→ DESCRIPTION OF THE TASK:
In the records that follow, the lines from the one containing "destruct (list_touch_spec _" to the one containing "- rewrite Hc.", inclusive, are to be given again exactly.

Collected data:

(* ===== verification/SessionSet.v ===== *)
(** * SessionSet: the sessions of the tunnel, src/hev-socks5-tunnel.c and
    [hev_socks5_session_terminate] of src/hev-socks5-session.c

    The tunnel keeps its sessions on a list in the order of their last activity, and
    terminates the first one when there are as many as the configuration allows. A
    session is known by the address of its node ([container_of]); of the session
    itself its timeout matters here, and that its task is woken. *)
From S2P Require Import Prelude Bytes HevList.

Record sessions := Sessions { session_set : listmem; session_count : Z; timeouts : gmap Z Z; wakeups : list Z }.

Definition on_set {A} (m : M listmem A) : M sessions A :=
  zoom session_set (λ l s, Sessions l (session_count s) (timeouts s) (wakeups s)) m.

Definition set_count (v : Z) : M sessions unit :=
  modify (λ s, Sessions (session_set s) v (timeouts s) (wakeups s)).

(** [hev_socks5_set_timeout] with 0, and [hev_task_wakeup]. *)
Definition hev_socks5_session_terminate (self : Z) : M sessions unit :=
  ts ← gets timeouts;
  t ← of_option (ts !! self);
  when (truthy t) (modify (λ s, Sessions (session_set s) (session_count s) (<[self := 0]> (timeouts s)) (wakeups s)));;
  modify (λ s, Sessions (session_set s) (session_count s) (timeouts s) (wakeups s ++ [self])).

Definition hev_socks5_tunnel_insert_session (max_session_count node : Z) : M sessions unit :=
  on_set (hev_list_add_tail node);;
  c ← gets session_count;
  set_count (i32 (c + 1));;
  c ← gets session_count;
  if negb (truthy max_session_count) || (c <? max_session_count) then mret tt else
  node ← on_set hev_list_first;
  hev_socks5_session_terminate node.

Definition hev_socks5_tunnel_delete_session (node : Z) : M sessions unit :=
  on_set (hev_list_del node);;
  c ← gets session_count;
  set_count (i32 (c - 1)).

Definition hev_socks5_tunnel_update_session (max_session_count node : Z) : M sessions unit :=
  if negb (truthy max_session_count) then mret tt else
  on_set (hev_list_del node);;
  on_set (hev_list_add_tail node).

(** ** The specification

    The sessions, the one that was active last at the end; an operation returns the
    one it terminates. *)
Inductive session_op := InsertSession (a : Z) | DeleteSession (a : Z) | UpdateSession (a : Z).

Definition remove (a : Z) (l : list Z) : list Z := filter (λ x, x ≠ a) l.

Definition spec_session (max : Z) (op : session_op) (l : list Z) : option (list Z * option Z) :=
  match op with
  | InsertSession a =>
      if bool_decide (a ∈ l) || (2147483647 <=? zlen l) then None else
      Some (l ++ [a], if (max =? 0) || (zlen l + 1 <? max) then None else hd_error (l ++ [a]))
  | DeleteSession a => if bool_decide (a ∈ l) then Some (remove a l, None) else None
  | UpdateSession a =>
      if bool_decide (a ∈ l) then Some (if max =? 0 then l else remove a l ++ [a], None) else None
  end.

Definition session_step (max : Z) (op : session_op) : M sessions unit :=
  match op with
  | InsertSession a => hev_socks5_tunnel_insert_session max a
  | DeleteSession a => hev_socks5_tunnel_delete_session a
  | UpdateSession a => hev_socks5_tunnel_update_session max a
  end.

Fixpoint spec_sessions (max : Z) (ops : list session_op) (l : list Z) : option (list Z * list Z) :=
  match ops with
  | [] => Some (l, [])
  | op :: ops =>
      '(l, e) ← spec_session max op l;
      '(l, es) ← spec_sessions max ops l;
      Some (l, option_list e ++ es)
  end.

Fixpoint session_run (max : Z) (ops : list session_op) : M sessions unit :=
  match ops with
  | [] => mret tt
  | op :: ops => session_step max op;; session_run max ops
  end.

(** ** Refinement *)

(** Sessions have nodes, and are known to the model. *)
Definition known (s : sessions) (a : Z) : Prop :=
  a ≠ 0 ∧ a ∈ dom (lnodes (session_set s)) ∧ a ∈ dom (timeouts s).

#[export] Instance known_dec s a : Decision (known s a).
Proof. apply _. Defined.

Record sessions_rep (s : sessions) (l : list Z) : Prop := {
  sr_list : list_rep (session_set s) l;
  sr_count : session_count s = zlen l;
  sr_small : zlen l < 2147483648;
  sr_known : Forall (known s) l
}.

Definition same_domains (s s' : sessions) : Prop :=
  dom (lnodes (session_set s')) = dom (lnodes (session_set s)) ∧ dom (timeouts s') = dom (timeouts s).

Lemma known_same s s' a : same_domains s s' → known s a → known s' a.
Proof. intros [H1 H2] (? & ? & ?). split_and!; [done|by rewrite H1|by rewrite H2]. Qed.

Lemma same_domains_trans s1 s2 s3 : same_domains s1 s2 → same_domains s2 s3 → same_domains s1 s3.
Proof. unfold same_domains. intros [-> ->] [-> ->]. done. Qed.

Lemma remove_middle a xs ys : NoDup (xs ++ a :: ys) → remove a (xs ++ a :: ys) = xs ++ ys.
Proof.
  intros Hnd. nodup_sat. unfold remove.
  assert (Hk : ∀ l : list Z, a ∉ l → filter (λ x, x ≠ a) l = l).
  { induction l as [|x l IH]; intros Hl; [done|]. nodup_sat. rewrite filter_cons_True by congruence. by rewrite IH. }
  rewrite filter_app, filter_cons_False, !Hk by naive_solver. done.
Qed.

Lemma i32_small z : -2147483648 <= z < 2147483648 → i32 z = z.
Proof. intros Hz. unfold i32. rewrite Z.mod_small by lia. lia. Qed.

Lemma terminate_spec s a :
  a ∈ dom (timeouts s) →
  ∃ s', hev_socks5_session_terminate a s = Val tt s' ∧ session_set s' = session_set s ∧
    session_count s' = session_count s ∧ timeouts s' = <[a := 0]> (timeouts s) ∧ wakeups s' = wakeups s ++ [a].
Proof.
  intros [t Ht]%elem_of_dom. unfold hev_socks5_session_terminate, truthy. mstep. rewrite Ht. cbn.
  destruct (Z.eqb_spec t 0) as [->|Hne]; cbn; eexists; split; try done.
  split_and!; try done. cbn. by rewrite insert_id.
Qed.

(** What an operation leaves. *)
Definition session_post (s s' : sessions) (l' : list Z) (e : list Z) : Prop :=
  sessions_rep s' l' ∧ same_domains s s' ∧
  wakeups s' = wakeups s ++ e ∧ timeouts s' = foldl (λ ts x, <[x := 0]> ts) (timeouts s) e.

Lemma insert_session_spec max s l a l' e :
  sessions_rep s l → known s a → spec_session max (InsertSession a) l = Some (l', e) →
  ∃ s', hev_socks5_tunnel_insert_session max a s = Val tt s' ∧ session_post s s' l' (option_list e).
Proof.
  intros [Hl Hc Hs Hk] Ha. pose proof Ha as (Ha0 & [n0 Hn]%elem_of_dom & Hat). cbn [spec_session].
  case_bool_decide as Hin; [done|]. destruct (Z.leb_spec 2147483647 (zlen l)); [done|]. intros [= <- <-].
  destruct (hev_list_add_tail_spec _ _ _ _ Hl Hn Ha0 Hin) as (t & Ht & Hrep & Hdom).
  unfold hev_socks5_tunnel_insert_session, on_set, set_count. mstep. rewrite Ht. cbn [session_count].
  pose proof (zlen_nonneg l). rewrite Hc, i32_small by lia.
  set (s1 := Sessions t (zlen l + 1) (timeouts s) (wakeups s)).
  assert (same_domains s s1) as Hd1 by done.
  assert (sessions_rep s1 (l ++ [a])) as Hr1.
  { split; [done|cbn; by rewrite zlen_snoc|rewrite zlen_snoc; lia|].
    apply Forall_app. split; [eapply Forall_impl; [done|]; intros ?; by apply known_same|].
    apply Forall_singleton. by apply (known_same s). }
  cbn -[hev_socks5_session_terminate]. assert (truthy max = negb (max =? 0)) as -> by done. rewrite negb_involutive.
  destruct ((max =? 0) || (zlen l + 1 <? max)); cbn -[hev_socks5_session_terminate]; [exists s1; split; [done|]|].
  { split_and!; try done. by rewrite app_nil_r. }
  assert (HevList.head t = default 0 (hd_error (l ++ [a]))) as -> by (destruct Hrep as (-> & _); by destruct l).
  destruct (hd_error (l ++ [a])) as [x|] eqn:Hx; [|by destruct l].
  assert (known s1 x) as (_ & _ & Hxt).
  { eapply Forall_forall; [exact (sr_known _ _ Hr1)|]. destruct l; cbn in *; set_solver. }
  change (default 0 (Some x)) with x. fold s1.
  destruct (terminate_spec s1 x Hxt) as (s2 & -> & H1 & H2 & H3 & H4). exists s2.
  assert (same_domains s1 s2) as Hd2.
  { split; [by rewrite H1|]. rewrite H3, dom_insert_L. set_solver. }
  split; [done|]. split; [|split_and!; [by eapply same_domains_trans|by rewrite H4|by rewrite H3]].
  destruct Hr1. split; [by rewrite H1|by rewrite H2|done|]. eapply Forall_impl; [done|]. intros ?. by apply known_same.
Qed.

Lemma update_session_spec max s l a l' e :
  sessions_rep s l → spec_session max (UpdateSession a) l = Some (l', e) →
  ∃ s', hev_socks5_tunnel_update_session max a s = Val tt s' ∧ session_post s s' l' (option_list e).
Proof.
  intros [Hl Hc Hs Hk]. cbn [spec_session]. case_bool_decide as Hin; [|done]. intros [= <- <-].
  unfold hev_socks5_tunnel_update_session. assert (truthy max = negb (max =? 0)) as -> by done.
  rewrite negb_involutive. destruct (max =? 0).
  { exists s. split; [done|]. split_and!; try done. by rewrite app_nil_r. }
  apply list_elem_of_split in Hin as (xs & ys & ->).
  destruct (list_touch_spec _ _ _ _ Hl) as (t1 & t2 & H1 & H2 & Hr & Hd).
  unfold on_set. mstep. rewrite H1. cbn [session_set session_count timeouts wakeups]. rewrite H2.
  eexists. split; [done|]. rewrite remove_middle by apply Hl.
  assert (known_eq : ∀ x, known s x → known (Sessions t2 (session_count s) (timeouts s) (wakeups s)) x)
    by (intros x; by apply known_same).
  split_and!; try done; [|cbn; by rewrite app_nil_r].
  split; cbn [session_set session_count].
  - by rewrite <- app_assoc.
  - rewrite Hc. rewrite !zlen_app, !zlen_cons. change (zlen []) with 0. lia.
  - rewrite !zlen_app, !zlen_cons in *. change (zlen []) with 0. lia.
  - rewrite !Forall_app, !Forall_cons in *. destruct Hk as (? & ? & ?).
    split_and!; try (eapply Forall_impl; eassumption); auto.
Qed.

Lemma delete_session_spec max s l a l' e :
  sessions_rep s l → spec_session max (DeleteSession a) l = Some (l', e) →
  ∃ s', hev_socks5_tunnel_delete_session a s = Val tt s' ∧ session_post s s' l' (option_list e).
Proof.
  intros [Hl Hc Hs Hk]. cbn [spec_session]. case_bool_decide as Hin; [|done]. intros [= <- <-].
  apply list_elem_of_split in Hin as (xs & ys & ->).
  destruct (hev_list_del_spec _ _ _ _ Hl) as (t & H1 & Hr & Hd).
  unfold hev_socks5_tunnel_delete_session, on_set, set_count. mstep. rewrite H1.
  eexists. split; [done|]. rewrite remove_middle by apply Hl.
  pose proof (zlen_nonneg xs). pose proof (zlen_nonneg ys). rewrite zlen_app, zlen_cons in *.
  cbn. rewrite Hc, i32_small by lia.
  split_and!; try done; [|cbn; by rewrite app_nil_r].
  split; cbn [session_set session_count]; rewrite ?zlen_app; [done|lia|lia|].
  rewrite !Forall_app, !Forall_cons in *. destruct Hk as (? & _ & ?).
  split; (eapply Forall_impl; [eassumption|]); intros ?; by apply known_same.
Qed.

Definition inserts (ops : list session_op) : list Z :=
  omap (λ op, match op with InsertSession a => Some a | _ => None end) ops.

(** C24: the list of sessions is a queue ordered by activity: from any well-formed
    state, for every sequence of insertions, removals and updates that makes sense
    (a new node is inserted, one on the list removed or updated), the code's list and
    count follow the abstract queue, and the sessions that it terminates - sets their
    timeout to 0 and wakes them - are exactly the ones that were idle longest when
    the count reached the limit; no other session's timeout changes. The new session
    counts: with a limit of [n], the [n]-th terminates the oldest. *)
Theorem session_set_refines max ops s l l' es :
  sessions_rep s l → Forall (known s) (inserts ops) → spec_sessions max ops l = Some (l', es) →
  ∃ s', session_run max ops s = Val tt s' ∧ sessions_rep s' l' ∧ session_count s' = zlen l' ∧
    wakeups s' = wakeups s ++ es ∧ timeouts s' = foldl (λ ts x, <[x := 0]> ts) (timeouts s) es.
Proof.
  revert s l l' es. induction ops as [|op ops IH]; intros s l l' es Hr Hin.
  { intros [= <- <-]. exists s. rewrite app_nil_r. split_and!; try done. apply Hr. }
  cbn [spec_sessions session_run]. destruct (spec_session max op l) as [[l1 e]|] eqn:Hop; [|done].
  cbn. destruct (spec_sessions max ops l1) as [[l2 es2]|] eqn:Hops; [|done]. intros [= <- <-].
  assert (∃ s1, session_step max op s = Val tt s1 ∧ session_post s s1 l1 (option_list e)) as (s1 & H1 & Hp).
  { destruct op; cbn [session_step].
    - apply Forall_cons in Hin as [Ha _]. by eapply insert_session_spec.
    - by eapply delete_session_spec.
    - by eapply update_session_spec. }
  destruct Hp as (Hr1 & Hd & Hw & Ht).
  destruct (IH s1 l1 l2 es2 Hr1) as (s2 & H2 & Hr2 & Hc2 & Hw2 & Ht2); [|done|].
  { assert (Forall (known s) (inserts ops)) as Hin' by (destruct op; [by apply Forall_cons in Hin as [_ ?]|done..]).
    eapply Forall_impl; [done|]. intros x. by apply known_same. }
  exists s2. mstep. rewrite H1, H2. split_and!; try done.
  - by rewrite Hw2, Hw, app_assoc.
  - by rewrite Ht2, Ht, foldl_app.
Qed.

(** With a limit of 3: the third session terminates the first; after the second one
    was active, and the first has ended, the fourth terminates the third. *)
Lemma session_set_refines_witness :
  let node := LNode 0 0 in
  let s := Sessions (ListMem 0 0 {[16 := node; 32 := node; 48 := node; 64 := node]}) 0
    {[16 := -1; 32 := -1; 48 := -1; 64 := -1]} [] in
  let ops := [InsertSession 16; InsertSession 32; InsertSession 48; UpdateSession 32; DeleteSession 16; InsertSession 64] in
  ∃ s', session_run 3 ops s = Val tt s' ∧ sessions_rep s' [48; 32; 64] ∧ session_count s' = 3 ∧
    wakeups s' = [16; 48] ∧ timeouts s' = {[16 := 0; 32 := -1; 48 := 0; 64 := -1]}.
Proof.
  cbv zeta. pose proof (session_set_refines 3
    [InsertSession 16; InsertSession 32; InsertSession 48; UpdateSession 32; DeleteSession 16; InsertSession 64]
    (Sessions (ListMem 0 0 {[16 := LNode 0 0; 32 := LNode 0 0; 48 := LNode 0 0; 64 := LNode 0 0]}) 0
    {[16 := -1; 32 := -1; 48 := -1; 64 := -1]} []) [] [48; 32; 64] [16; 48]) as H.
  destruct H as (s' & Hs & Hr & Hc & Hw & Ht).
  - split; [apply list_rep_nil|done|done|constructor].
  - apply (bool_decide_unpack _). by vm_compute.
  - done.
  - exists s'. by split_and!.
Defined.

→ OUTPUT BELOW:
  destruct (list_touch_spec _ _ _ _ Hl) as (t1 & t2 & H1 & H2 & Hr & Hd).
  unfold on_set. mstep. rewrite H1. cbn [session_set session_count timeouts wakeups]. rewrite H2.
  eexists. split; [done|]. rewrite remove_middle by apply Hl.
  assert (known_eq : ∀ x, known s x → known (Sessions t2 (session_count s) (timeouts s) (wakeups s)) x)
    by (intros x; by apply known_same).
  split_and!; try done; [|cbn; by rewrite app_nil_r].
  split; cbn [session_set session_count].
  - by rewrite <- app_assoc.
  - rewrite Hc. rewrite !zlen_app, !zlen_cons. change (zlen []) with 0. lia.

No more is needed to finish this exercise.